> _PROBLEM TO SOLVE_
When you reach the line that contains "destruct Htakes as" in the data below, copy it and every line after it exactly, adding nothing.

> _EXTRACTED RECORDS_
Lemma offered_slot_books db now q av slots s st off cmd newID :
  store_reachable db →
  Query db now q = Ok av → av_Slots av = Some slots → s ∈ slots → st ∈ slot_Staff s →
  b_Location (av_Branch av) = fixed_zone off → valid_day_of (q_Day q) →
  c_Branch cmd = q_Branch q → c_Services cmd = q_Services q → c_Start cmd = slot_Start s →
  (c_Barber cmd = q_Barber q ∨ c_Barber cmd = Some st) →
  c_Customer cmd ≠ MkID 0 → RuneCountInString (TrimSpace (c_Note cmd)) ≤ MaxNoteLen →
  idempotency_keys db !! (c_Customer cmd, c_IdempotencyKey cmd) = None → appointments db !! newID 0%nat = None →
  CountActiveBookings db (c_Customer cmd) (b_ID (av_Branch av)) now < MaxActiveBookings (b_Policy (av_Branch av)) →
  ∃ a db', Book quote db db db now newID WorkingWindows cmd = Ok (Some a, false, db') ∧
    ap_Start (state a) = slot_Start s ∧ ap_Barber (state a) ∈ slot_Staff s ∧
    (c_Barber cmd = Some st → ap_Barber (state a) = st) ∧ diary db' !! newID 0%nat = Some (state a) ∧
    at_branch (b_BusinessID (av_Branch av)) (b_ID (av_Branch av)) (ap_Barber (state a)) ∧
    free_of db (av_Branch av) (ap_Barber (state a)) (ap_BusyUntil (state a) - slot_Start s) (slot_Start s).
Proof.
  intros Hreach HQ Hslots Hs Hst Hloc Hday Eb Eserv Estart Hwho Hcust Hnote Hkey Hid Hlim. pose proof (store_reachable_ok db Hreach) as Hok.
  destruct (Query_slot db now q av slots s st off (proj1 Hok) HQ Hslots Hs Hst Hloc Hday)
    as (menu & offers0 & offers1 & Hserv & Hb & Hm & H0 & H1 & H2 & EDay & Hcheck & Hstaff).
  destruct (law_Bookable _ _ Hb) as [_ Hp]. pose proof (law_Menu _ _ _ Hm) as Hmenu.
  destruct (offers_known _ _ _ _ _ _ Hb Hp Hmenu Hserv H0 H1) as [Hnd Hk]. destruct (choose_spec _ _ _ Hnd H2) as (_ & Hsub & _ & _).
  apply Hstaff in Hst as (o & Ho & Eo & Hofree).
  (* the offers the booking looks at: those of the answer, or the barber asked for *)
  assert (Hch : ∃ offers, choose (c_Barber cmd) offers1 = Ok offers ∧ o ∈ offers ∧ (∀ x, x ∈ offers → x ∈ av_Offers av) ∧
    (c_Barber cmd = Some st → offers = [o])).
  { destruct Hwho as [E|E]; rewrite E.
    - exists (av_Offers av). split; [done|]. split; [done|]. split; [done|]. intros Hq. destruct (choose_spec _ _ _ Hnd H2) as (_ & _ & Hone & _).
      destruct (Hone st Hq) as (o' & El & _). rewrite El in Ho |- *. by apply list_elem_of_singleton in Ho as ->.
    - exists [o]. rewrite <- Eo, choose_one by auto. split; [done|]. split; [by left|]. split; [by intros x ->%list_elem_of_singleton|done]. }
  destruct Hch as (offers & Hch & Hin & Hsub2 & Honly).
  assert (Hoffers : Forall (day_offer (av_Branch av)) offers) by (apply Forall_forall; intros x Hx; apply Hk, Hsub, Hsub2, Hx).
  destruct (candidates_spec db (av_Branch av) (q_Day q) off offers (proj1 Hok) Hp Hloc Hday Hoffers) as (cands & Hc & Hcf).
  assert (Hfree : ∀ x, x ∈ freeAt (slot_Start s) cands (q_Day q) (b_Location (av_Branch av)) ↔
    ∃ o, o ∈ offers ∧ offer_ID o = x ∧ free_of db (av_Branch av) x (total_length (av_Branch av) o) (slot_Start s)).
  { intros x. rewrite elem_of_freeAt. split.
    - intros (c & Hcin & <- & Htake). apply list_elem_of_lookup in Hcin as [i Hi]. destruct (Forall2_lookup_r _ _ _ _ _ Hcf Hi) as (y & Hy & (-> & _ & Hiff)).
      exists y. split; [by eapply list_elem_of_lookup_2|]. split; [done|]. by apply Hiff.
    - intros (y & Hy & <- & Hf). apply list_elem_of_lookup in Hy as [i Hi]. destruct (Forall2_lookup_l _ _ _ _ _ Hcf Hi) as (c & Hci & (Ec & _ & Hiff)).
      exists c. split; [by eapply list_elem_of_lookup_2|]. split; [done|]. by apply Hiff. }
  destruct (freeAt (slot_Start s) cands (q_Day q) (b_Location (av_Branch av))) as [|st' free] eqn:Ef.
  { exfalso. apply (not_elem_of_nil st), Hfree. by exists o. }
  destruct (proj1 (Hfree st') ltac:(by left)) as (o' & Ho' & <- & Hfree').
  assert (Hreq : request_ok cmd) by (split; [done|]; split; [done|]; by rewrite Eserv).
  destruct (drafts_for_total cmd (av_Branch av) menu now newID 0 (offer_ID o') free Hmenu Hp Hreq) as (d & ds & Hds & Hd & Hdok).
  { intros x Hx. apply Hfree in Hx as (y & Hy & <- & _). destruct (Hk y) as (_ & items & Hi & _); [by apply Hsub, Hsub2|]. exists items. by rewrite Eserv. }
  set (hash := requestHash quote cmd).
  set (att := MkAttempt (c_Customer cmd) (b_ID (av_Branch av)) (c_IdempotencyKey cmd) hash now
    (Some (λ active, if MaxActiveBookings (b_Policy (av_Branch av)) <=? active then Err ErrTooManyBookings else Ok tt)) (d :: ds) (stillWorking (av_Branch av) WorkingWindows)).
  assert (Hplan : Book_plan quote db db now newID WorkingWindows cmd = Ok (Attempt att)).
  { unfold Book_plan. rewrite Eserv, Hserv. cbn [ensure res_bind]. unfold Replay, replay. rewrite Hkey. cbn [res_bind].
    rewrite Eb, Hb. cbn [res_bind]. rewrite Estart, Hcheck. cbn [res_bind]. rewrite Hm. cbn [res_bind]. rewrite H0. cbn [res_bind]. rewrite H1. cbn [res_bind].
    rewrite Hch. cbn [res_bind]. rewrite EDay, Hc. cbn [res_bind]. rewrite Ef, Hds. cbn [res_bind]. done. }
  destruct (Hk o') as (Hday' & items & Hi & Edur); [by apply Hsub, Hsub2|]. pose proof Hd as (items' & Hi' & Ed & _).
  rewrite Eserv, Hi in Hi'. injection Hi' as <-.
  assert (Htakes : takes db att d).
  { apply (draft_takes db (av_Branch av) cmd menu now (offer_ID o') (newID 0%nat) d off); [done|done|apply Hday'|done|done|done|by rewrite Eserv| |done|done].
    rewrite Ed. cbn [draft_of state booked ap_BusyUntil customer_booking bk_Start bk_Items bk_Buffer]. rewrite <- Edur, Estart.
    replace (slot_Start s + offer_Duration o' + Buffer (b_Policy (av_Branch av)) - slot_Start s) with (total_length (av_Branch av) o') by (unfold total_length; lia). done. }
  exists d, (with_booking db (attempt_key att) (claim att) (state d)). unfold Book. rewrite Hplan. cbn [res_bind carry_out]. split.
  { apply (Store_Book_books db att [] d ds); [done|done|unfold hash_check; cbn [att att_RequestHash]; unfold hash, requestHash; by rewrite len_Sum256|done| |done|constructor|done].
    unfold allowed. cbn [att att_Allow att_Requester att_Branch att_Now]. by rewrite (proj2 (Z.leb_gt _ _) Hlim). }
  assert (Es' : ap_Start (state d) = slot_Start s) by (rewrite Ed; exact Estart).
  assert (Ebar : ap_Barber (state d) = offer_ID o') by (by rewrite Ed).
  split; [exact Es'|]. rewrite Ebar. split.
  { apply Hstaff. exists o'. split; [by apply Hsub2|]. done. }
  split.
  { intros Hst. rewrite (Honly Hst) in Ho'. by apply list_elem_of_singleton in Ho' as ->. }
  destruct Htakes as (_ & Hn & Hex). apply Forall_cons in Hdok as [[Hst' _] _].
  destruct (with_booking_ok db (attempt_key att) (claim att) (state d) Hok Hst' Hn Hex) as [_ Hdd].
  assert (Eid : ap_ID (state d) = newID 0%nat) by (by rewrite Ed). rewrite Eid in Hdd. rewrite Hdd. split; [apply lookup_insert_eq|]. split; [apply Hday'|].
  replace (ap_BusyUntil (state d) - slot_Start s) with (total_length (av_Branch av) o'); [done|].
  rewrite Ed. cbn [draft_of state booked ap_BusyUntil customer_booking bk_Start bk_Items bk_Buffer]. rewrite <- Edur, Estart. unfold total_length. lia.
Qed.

> _SOLUTION_
  destruct Htakes as (_ & Hn & Hex). apply Forall_cons in Hdok as [[Hst' _] _].
  destruct (with_booking_ok db (attempt_key att) (claim att) (state d) Hok Hst' Hn Hex) as [_ Hdd].
  assert (Eid : ap_ID (state d) = newID 0%nat) by (by rewrite Ed). rewrite Eid in Hdd. rewrite Hdd. split; [apply lookup_insert_eq|]. split; [apply Hday'|].
  replace (ap_BusyUntil (state d) - slot_Start s) with (total_length (av_Branch av) o'); [done|].
  rewrite Ed. cbn [draft_of state booked ap_BusyUntil customer_booking bk_Start bk_Items bk_Buffer]. rewrite <- Edur, Estart. unfold total_length. lia.
Qed.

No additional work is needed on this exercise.